§ **EXERCISE DETAILS**:
Output exactly the lines from the one with "Context (ids_separate : ∀" through the last line of the data below, both included, and nothing more.

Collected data
(** The record where a cron slot that overlapped a run is consumed. *)
Lemma restored_overlap s d now s' r : plain_run s = true → reserve_due s d now = Some (s', r) →
  restored r true s' = Some (put_snapshot s "next_run" (field_snapshot s' "next_run")).
Proof.
  intros Hp Hr. pose proof (restored_reserved s d now s' r Hp Hr) as Hall.
  destruct (reserve_due_shape s d now s' r Hr) as (Hs & _ & _ & Hb & Ha). cbv zeta in Hs.
  unfold restored in *. rewrite Ha, Hb in *. unfold run_fields in *. cbn [fst snd] in *.
  destruct (_ && _); [|done]. f_equal. destruct Hs as [->|[t ->]].
  - rewrite undo_put, field_snapshot_put. change (same_field _ _) with false. cbv iota. by rewrite undo_none.
  - rewrite undo_put_under by done. by rewrite field_snapshot_put.
Qed.

(** undoing a published reservation of a start that never began gives back exactly
    the records it was made on, the consumed cron slot and the absent [last_run] of a
    schedule that never ran included; a cron slot that overlapped a run stays
    consumed, and that is all that is left. *)
Theorem refused_start_restores_the_store l i s d now s' r :
  NoDup (id_of <$> l) → l !! i = Some s → plain_run s = true → reserve_due s d now = Some (s', r) →
  restore_records (<[i := s']> l) r s' false = Some l
  ∧ restore_records (<[i := s']> l) r s' true
    = Some (<[i := put_snapshot s "next_run" (field_snapshot s' "next_run")]> l).
Proof.
  intros Hn Hi Hp Hr. destruct (reserve_due_shape s d now s' r Hr) as (Hs & Hid & Hident & _). cbv zeta in Hs.
  assert (id_of s' = id_of s ∧ identity_of s' = identity_of s) as [Hid' Hident'].
  { destruct Hs as [->|[t ->]]; unfold id_of, identity_of, get_or; by fields. }
  assert (restorable r s' s' = true) as Hself.
  { unfold restorable. rewrite Hid', Hid, Hident', Hident, bool_decide_refl, identity_plain by done. done. }
  assert (list_find (λ current, restorable r s' current = true) (<[i := s']> l) = Some (i, s')) as Hf.
  { apply list_find_Some. split_and!; [|done|].
    - apply list_lookup_insert_eq. by eapply lookup_lt_Some.
    - intros j c Hc Hlt Hre. rewrite list_lookup_insert_ne in Hc by lia.
      unfold restorable in Hre. bool_prop.
      assert (j = i); [|lia]. eapply (NoDup_lookup _ _ _ (id_of s)); [exact Hn|..]; rewrite list_lookup_fmap.
      + rewrite Hc. cbn. congruence.
      + by rewrite Hi. }
  unfold restore_records. rewrite !Hf, (restored_reserved s d now s' r Hp Hr), (restored_overlap s d now s' r Hp Hr).
  cbn [fmap option_fmap option_map]. rewrite !list_insert_insert_eq. by rewrite list_insert_id.
Qed.

(** ** Failures *)

Lemma no_retry_fields s : is_set (no_retry s) "retry_at" = false
  ∧ (is_set s "one_time" = true → dict_get (no_retry s) (lit "next_run") = None)
  ∧ get (no_retry s) "last_error" = get s "last_error" ∧ is_set (no_retry s) "one_time" = is_set s "one_time".
Proof. unfold no_retry. fields. destruct (is_set s "one_time") eqn:Ho; fields; by rewrite ?Ho. Qed.

(** A failure sets the time of a retry, or drops it with the instant of a one-time run. *)
Lemma handle_failure_spec s error nr now s' : handle_failure s error nr now = Some s' →
  get s' "last_error" = JStr (take 500 error)
  ∧ (is_set s' "retry_at" = false → is_set s "one_time" = true → dict_get s' (lit "next_run") = None).
Proof.
  unfold handle_failure. destruct (plus_one _) as [c|]; cbn [mbind option_bind]; [|done]. cbv zeta.
  set (s1 := put (put (put _ _ _) _ _) _ _).
  assert (get s1 "last_error" = JStr (take 500 error) ∧ is_set s1 "one_time" = is_set s "one_time") as [He Ho].
  { unfold s1. by fields. }
  clearbody s1. destruct (no_retry_fields s1) as (_ & Hn & Hl & _). rewrite He, Ho in *.
  destruct nr; [by intros [= <-]|].
  destruct (as_int (get_or s1 "max_retries" _)) as [m|]; cbn [mbind option_bind]; [|done].
  destruct (as_int (get_or s1 "retry_count" _)) as [n|]; cbn [mbind option_bind]; [|done].
  destruct (_ && _); [|by intros [= <-]].
  unfold compute_retry_at.
  destruct (as_int (get_or (put s1 _ _) "retry_count" _)) as [k|]; cbn [mbind option_bind]; [|done].
  destruct (as_int (get_or (put s1 _ _) "retry_backoff_seconds" _)) as [base|]; cbn [mbind option_bind]; [|done].
  intros [= <-]. fields. split; [done|]. cbn [truthy]. by rewrite isoformat_nonempty.
Qed.

Lemma get_put_snapshot s k v k' :
  dict_get (put_snapshot s k v) (lit k') = if same_field k k' then v else dict_get s (lit k').
Proof. unfold put_snapshot. destruct v; rewrite ?field_put, ?field_pop; by destruct (same_field k k'). Qed.

(** The outcome fields of a settled record are those of the run's copy. *)
Lemma copy_outcome_field s c k : k ∈ OUTCOME_FIELDS → dict_get (copy_outcome s c) (lit k) = dict_get s (lit k).
Proof.
  intros Hk. unfold copy_outcome, OUTCOME_FIELDS, field_snapshot in *. cbn [foldl].
  repeat (apply elem_of_cons in Hk as [->|Hk]; [rewrite !get_put_snapshot; reflexivity|]). by apply not_elem_of_nil in Hk.
Qed.

(** A record with no times left is not due. *)
Lemma no_times_not_due s : is_set s "retry_at" = false → is_set s "next_run" = false →
  ∀ w av now started i, (scan w av now started i s).2 = None.
Proof.
  intros Hr Hn w av now started i. unfold scan. cbv zeta. rewrite Hr, Hn. cbn [negb].
  repeat (case_match; try done).
Qed.
Lemma kept_spec n (l : list Run) : Forall named l → Forall stamped l →
  ∃ kept, kept_entries n l = Some kept ∧ Forall named kept
    ∧ ∀ sid, StronglySorted no_later (runs_of sid l) → runs_of sid kept = last_n n (runs_of sid l).
Proof.
  intros Hn Hs. destruct (group_from_spec l [] (conj (NoDup_nil_2 (A := Json)) (List.Forall_nil _)) Hn)
    as (groups & Hg & Hgood & Hof). unfold kept_entries. rewrite Hg. cbn [mbind option_bind].
  set (cut := groups ≫= λ g, last_n n g.2).
  assert (∀ e, e ∈ cut → e ∈ l) as Hsub.
  { intros e He. unfold cut in He. apply list_elem_of_bind in He as (g & He & Hing). apply last_n_sub in He.
    pose proof Hgood as [_ Hf]. rewrite Forall_forall in Hf. destruct (Hf g Hing) as (s & Hk & Hall).
    rewrite Forall_forall in Hall. pose proof (Hall e He) as Hes.
    pose proof (in_group s e groups g Hgood Hing He Hes) as Hin. rewrite Hof in Hin. cbn in Hin. unfold runs_of in Hin.
    by apply list_elem_of_In, List.filter_In in Hin as [Hin%list_elem_of_In _]. }
  assert (Forall stamped cut) as Hcs.
  { apply Forall_forall. intros e He. rewrite Forall_forall in Hs. by apply Hs, Hsub. }
  assert (forallb (λ e, bool_decide (is_Some (stamp e))) cut = true) as ->.
  { apply forallb_forall. intros e He%list_elem_of_In. apply bool_decide_eq_true. rewrite Forall_forall in Hcs. by apply Hcs. }
  exists (sort_entries cut). split_and!; [done|..].
  - rewrite sort_entries_perm. apply Forall_forall. intros e He. rewrite Forall_forall in Hn. by apply Hn, Hsub.
  - intros sid Hsorted. unfold runs_of at 1. rewrite filter_sort by done.
    pose proof (runs_of_cut n sid groups Hgood) as Hcut. fold cut in Hcut. unfold runs_of in Hcut. rewrite Hcut, Hof.
    cbn [group_of List.find app]. apply sort_sorted. destruct (last_n_drop n) as [f Hd]. rewrite Hd.
    by apply drop_sorted.
Qed.
(** ** Defused summaries *)

(** Some line of [s] asks for something to be done. *)
Fixpoint requests (bol : bool) (s : pystr) : bool :=
  match s with
  | [] => false
  | c :: s' => (bol && bool_decide (is_Some (imperative s))) || requests (c =? LF) s'
  end.

(** A text up to its first line feed. *)
Fixpoint first_line (s : pystr) : pystr :=
  match s with
  | [] => []
  | c :: s => if c =? LF then [c] else c :: first_line s
  end.

(** A word of the pattern and what follows it. *)
Definition asks (w s : pystr) : bool :=
  folded_prefix w s && match leading_spaces (drop (length w) s) with O => false | _ => true end.

Lemma imperative_None s : imperative s = None ↔ Forall (λ w, asks w s = false) IMPERATIVES.
Proof.
  unfold imperative, asks. induction IMPERATIVES as [|w ws IH]; [done|]. cbn [foldr]. rewrite Forall_cons, <- IH.
  destruct (folded_prefix w s); cbn [andb]; [|naive_solver]. destruct (leading_spaces _); naive_solver.
Qed.

Lemma imperative_spec s n : imperative s = Some n →
  ∃ w sp rest, s = w ++ sp ++ rest ∧ n = (length w + length sp)%nat ∧ w ≠ [] ∧ sp ≠ [] ∧ LF ∉ w
    ∧ Forall (λ c, is_space c = true) sp.
Proof.
  assert (∀ p t, Forall (λ c, 97 <= c) p → folded_prefix p t = true → LF ∉ take (length p) t ∧ (length p <= length t)%nat) as Hpre.
  { intros p. induction p as [|x p IH]; intros [|y t] Hp Hf; cbn in *; try (split; [set_solver|lia]).
    apply Forall_cons in Hp as [Hx Hp]. bool_prop. destruct (IH t Hp) as [Hn Hl]; [done|]. split; [|lia].
    apply not_elem_of_cons. split; [|done]. intros <-. unfold fold_case, LF in *. cbn in *. lia. }
  assert (∀ t, t = take (leading_spaces t) t ++ drop (leading_spaces t) t
    ∧ Forall (λ c, is_space c = true) (take (leading_spaces t) t) ∧ (leading_spaces t <= length t)%nat) as Hsp.
  { intros t. rewrite take_drop. split; [done|]. induction t as [|c t IH]; cbn; [split; [constructor|lia]|].
    destruct (is_space c) eqn:Hc; cbn; [|split; [constructor|lia]]. destruct IH. split; [by constructor|lia]. }
  assert (Forall (λ w : pystr, Forall (λ c, 97 <= c) w ∧ w ≠ []) IMPERATIVES) as Hwords.
  { repeat constructor; done || lia. }
  unfold imperative. induction Hwords as [|w ws [Hw Hne] _ IH]; cbn [foldr]; [done|].
  destruct (folded_prefix w s) eqn:Hf; [|done]. destruct (leading_spaces _) as [|k] eqn:Hk; [done|]. intros [= <-].
  destruct (Hpre w s Hw Hf) as [Hlf Hlen]. destruct (Hsp (drop (length w) s)) as (Heq & Hall & Hle). rewrite Hk in *.
  exists (take (length w) s), (take (S k) (drop (length w) s)), (drop (S k) (drop (length w) s)).
  rewrite <- Heq, take_drop. split_and!; [done|..|done|done].
  - rewrite !length_take. lia.
  - intros H0. apply (f_equal length) in H0. rewrite length_take in H0. destruct w; [done|]. cbn [length] in *. lia.
  - intros H0. apply (f_equal length) in H0. rewrite length_take in H0. cbn [length] in H0. lia.
Qed.
(* ===== verification/SessionCompact.v ===== *)
(** * The conversation of a channel and its compaction (src/src/sessions/manager.py)

    Older messages of a session are closed into summary segments: [needs_compaction]
    decides when, [split_for_compaction] which messages, [append_segment] builds the
    segment, and [fallback_compact] does without a model.  Times are counted in ticks
    of 2^-22 seconds, the spacing of the floats of [time.time()] from 2004 to 2038, so
    that [int(t)] and [math.nextafter] are exact.  Rates and ratios are rationals
    where the code has floats. *)

From S2P Require Import Prelude PyStr PyLib SessionText.
From Stdlib Require Import QArith Qround Qminmax Lqa.
Open Scope string_scope.
Open Scope list_scope.
Open Scope Z_scope.

Definition SECOND : Z := 4194304.
Definition HOUR : Z := 3600 * SECOND.

Definition COMPACTION_THRESHOLD : Z := 100.
Definition COMPACTION_MAX_CHARS : Z := 2000.
Definition ACTIVITY_LOW : Q := 5.
Definition ACTIVITY_HIGH : Q := 20.
Definition ADAPTIVE_THRESHOLD_LOW : Z := 120.
Definition ADAPTIVE_THRESHOLD_HIGH : Z := 80.
Definition ADAPTIVE_SUMMARY_LOW : Z := 2500.
Definition ADAPTIVE_SUMMARY_HIGH : Z := 1500.
Definition ADAPTIVE_KEEP_LOW : Q := 60 # 100.
Definition ADAPTIVE_KEEP_HIGH : Q := 35 # 100.
Definition ADAPTIVE_KEEP_DEFAULT : Q := 50 # 100.
Definition ACTIVITY_WINDOW : Z := HOUR.
(* ===== verification/Sessions.v ===== *)
(** * The sessions of all channels (class SessionManager of src/src/sessions/manager.py)

    The manager keeps a session per channel, saves the changed ones to a file each,
    moves idle ones to an archive and brings them back when the channel is active
    again.  A reset writes an epoch for the channel to a ledger: what is older must not
    come back.  [World] is the memory of the process and its directory; every label of
    [step] is a section the code runs under its locks, an answer of the disk or of the
    summarizing model, or a restart.  Each step takes at least a tick of the clock.

    A file holds the dict the code writes; [Unreadable] is any other content.  The
    glob of a channel's archives is read as a prefix, as it is for ids without
    wildcards; no channel is called reset_epochs. *)

From S2P Require Import Prelude PyStr PyLib SessionText SessionCompact.
Open Scope string_scope.
Open Scope list_scope.
Open Scope Z_scope.

(** The decimal text of a time in the name of an archive, and [float] of a text. *)
Class ArchiveNames := {
  float_text : Z → pystr;
  read_float : pystr → option Z;
  read_float_text t : read_float (float_text t) = Some t;
  float_text_plain t : 95 ∉ float_text t
}.

(** ** Files *)

Record SessionData := {
  d_channel_id : pystr;
  d_messages : list Message;
  d_created_at : option Z;
  d_last_active : option Z;
  d_summary : pystr;
  d_last_user_id : option pystr;
  d_segments : list Segment;
  d_channel_name : option pystr;
  d_is_dm : option bool;
  d_source : option pystr;
  d_posts : list Message;
  d_reset_epoch : option Z
}.

Inductive File : Type := Unreadable | Readable (data : SessionData).

(** A file of the archive with its modification time and its size. *)
Record Archive := { a_file : File; a_mtime : Z; a_size : Z }.

#[export] Instance SessionData_eq_dec : EqDecision SessionData.
Proof. solve_decision. Defined.
#[export] Instance File_eq_dec : EqDecision File.
Proof. solve_decision. Defined.
#[export] Instance Archive_eq_dec : EqDecision Archive.
Proof. solve_decision. Defined.

(** [asdict(session)]; [data["reset_epoch"]] of a live file. *)
Definition asdict (s : Session) (reset_epoch : option Z) : SessionData :=
  {| d_channel_id := channel_id s; d_messages := messages s; d_created_at := Some (created_at s);
     d_last_active := Some (last_active s); d_summary := summary s; d_last_user_id := last_user_id s;
     d_segments := summary_segments s; d_channel_name := channel_name s; d_is_dm := is_dm s; d_source := source s;
     d_posts := posts s; d_reset_epoch := reset_epoch |}.

Definition session_from_dict (d : SessionData) (now : Z) : Session :=
  {| channel_id := d_channel_id d; messages := d_messages d; created_at := default now (d_created_at d);
     last_active := default now (d_last_active d); summary := d_summary d; last_user_id := d_last_user_id d;
     summary_segments := d_segments d; schema_version := SESSION_SCHEMA_VERSION; channel_name := d_channel_name d;
     is_dm := d_is_dm d; source := d_source d; posts := d_posts d |}.

(** [path.stem.rsplit("_", 1)] *)
Fixpoint rsplit (s : pystr) : option (pystr * pystr) :=
  match s with
  | [] => None
  | c :: s' =>
      match rsplit s' with
      | Some (a, b) => Some (c :: a, b)
      | None => if c =? 95 then Some ([], s') else None
      end
  end.

(** [_atomic_json]: the rename may be visible although the call raises. *)
Inductive Written : Type := Synced | Unsynced | NotWritten.

#[export] Instance Written_eq_dec : EqDecision Written.
Proof. solve_decision. Defined.

Definition visible (o : Written) : bool := match o with NotWritten => false | _ => true end.
(* ===== verification/SessionTheory.v ===== *)
(** * What a reset removes stays removed

    [Fenced c t w] is the invariant of a world in which everything of channel [c] up
    to the time [t] is gone for good: no session of [c] holds it, and every file that
    does is one that loading and restoring pass over.  Every step keeps it, and a
    reset of [c] that returns establishes it for the time of the reset
    ([resets_are_final]). *)

From S2P Require Import Prelude PyStr PyLib SessionText SessionCompact Sessions.
Open Scope string_scope.
Open Scope list_scope.
Open Scope Z_scope.

(** ** Content newer than a time *)

Record after (t : Z) (s : Session) : Prop := {
  after_messages : Forall (λ m, t < timestamp m) (messages s);
  after_posts : Forall (λ m, t < timestamp m) (posts s);
  after_segments : Forall (λ g, t < start_ts g) (summary_segments s);
  after_summary : nonempty (summary s) = true → t < created_at s
}.

Definition data_after (t : Z) (d : SessionData) : Prop :=
  ∀ now, t < now → after t (session_from_dict d now).

Lemma after_new c t now : t < now → after t (new_session c now).
Proof. intros Ht. by split. Qed.

Lemma after_data t s e : after t s → data_after t (asdict s e).
Proof. intros [Hm Hp Hs Hsum] now Hnow. by split. Qed.

Lemma after_messages_of t ms s : after t s → Forall (λ m, t < timestamp m) ms → after t (set_messages ms s).
Proof. intros [Hm Hp Hs Hsum] Hms. by split. Qed.

Lemma after_active t now s : after t s → after t (set_last_active now s).
Proof. intros [Hm Hp Hs Hsum]. by split. Qed.

Lemma after_fold t s now : after t s → after t (fold_legacy_summary s now).
Proof.
  intros [Hm Hp Hs Hsum]. unfold fold_legacy_summary. destruct (nonempty (summary s)) eqn:Hn; [|by split; rewrite ?Hn].
  split; cbn; [done|done| |done]. constructor; [by apply Hsum|done].
Qed.

Lemma after_append t s text gone fallback now : after t s → t < now → Forall (λ m, t < timestamp m) gone →
  after t (append_segment s text gone fallback now).
Proof.
  intros [Hm Hp Hs Hsum] Hnow Hg. split; cbn; [done|done| |done]. apply (Forall_tail_of _ MAX_STORED_SEGMENTS), Forall_app.
  split; [done|]. constructor; [|constructor]. cbn. destruct gone as [|m gone]; [done|]. by apply Forall_cons in Hg as [Hg _].
Qed.

Lemma after_close t s text gone kept now : after t s → t < now → Forall (λ m, t < timestamp m) (gone ++ kept) →
  after t (close_segment s text gone kept now).
Proof.
  intros Hs Hnow [Hg Hk]%Forall_app. unfold close_segment. apply after_messages_of; [|done].
  apply after_append; [by apply after_fold|done|done].
Qed.

Lemma after_fallback t lim s now s' : after t s → t < now → fallback_compact lim s now = Some s' → after t s'.
Proof.
  intros Hs Hnow. unfold fallback_compact. case_match; [done|]. intros [= <-]. pose proof (after_messages _ _ Hs) as Hm.
  rewrite <- (but_tail_tail (max_history lim)), Forall_app in Hm. destruct Hm as [Hg Hk].
  apply after_append; [|done|done]. by apply after_fold, after_messages_of.
Qed.

Lemma after_message t m now s : after t s → t < now → after t (with_message m now s).
Proof. intros [Hm Hp Hs Hsum] Hnow. split; cbn; [|done|done|done]. apply Forall_app. split; [done|]. by repeat constructor. Qed.

Lemma Forall_filter {A} (P : A → Prop) (f : A → bool) l : Forall P l → Forall P (List.filter f l).
Proof. induction 1; cbn; [constructor|]. case_match; [by constructor|done]. Qed.

(** The mutations of one channel. *)
Lemma after_without_last t r s s' : after t s → without_last r s = Some s' → after t s'.
Proof.
  intros Hs. unfold without_last. repeat case_match; try done. intros [= <-]. apply after_messages_of; [done|].
  apply Forall_take, after_messages, Hs.
Qed.

Lemma after_scrubbed t text s s' : after t s → scrubbed text s = Some s' → after t s'.
Proof.
  intros Hs. unfold scrubbed. case_match; [done|]. intros [= <-]. apply after_messages_of; [done|].
  apply Forall_filter, after_messages, Hs.
Qed.

(** ** Names of archives *)

Section stems.
Context `{ArchiveNames}.

Lemma rsplit_none s : 95 ∉ s → rsplit s = None.
Proof.
  induction s as [|c s IH]; cbn; [done|]. intros [Hc Hs]%not_elem_of_cons. rewrite IH by done.
  destruct (Z.eqb_spec c 95); [congruence|done].
Qed.

Lemma rsplit_last a b : 95 ∉ b → rsplit (a ++ 95 :: b) = Some (a, b).
Proof. intros Hb. induction a as [|c a IH]; cbn; [by rewrite rsplit_none|by rewrite IH]. Qed.

Lemma rsplit_stem c t : rsplit (archive_stem c t) = Some (c, float_text t).
Proof. apply rsplit_last, float_text_plain. Qed.

Lemma archived_at_stem c t a : archived_at (archive_stem c t) a = t.
Proof. unfold archived_at. rewrite rsplit_stem. cbn. by rewrite read_float_text. Qed.

Lemma archive_stem_inj c t c' t' : archive_stem c t = archive_stem c' t' → c = c' ∧ t = t'.
Proof.
  intros He. pose proof (rsplit_stem c t) as H1'. rewrite He, rsplit_stem in H1'. injection H1' as -> Ht. split; [done|].
  apply (f_equal read_float) in Ht. rewrite !read_float_text in Ht. congruence.
Qed.

(** The glob of a channel finds its archives alone when no id goes on where another
    one ends with an underscore. *)
Definition separate (c c' : pystr) : Prop := startswith (c ++ [95]) c' = false.

Lemma startswith_prefix p s : startswith p s = true → ∃ r, s = p ++ r.
Proof. intros Hs. apply startswith_spec in Hs. eauto. Qed.

Lemma glob_finds_its_own c c' t : separate c c' → startswith (c ++ [95]) (archive_stem c' t) = true → c' = c.
Proof.
  unfold separate. intros Hsep [r Hr]%startswith_prefix. unfold archive_stem in Hr.
  pose proof (float_text_plain t) as Hplain. revert Hr. generalize dependent (float_text t). intros b Hb Hr.
  rewrite <- app_assoc in Hr. cbn in Hr.
  apply app_eq_inv in Hr as [(k & -> & Hk)|(k & -> & Hk)].
  - destruct k as [|x k]; cbn in Hk; [by rewrite app_nil_r|]. injection Hk as <- Hk. exfalso.
    rewrite <- not_true_iff_false in Hsep. apply Hsep. replace (c ++ 95 :: k) with ((c ++ [95]) ++ k) by by rewrite <- app_assoc.
    apply startswith_app.
  - destruct k as [|x k]; cbn in Hk; [by rewrite app_nil_r|]. injection Hk as <- Hk. exfalso. apply Hb. rewrite Hk. set_solver.
Qed.

End stems.

(** ** What restoring and archiving select *)

Section selections.
Context `{ArchiveNames}.

Lemma insert_newest_elem a l x : x ∈ insert_newest a l ↔ x = a ∨ x ∈ l.
Proof. induction l as [|b l IH]; cbn; [set_solver|]. case_match; [set_solver|]. rewrite !elem_of_cons, IH. tauto. Qed.

Lemma newest_first_elem l x : x ∈ newest_first l ↔ x ∈ l.
Proof. induction l as [|a l IH]; cbn [newest_first foldr]; [done|]. rewrite insert_newest_elem, elem_of_cons. by rewrite <- IH. Qed.

Lemma elem_of_filter_list {A} (f : A → bool) l x : x ∈ List.filter f l ↔ x ∈ l ∧ f x = true.
Proof. by rewrite !list_elem_of_In, filter_In. Qed.

Lemma restored_from w c' s : restore_from_archive w c' = Some s →
  degraded w = false ∧ ∃ stem a d, archives w !! stem = Some a ∧ startswith (c' ++ [95]) stem = true ∧ a_file a = Readable d
    ∧ epoch_of w c' < archived_at stem a ∧ s = session_from_dict d (clock w).
Proof.
  unfold restore_from_archive. destruct (degraded w); [done|]. intros Hr. split; [done|].
  destruct (head _) as [d|] eqn:Hd; [|done]. injection Hr as <-. apply head_Some_elem_of in Hd.
  apply list_elem_of_omap in Hd as ([u [stem a]] & Hin & Hread). rewrite newest_first_elem in Hin. unfold candidates in Hin.
  apply elem_of_filter_list in Hin as [Hin Hlt]. apply list_elem_of_fmap in Hin as ([stem' a'] & [= -> -> ->] & Hin).
  apply elem_of_filter_list in Hin as [Hin Hpre]. apply elem_of_map_to_list in Hin. apply Z.ltb_lt in Hlt.
  exists stem', a', d. cbn in *. split_and!; try done. by destruct (a_file a'); simplify_eq/=.
Qed.

Lemma free_time_spec taken c' fuel u : ∃ k, free_time taken c' fuel u = u + Z.of_nat k
  ∧ (k = 0%nat ∨ is_Some (taken !! archive_stem c' (u + Z.of_nat k - 1))).
Proof.
  revert u. induction fuel as [|fuel IH]; intros u; cbn [free_time]; [exists 0%nat; split; [lia|by left]|].
  case_bool_decide as Ht; [|exists 0%nat; split; [lia|by left]]. destruct (IH (u + 1)) as (k & -> & Hk). exists (S k).
  split; [lia|]. right. destruct Hk as [->|Hk].
  - replace (u + Z.of_nat 1 - 1) with u by lia. done.
  - replace (u + Z.of_nat (S k) - 1) with (u + 1 + Z.of_nat k - 1) by lia. done.
Qed.

Lemma evict_subseteq cfg order unlinks bytes count files : evict cfg order unlinks bytes count files ⊆ files.
Proof.
  revert unlinks bytes count files. induction order as [|f order IH]; intros unlinks bytes count files; cbn; [done|].
  case_match; [|done]. destruct unlinks; [done|]. etrans; [apply IH|]. apply delete_subseteq.
Qed.

End selections.

(** ** The fence *)

Section fence.
Context `{ArchiveNames} (cfg : Settings) (ID : pystr → Prop).
Context (ids_separate : ∀ c c', ID c → ID c' → separate c c').
(** The channel, the time, and whether the ledger stays readable. *)
Context (quiet : bool) (c : pystr) (t : Z).

(** A file of the channel [c'] that is not from the future. *)
Definition data_of (now : Z) (c' : pystr) (d : SessionData) : Prop :=
  d_channel_id d = c' ∧ default 0 (d_last_active d) <= now.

§ **EXPECTED ANSWER**:
Context (ids_separate : ∀ c c', ID c → ID c' → separate c c').
(** The channel, the time, and whether the ledger stays readable. *)
Context (quiet : bool) (c : pystr) (t : Z).

(** A file of the channel [c'] that is not from the future. *)
Definition data_of (now : Z) (c' : pystr) (d : SessionData) : Prop :=
  d_channel_id d = c' ∧ default 0 (d_last_active d) <= now.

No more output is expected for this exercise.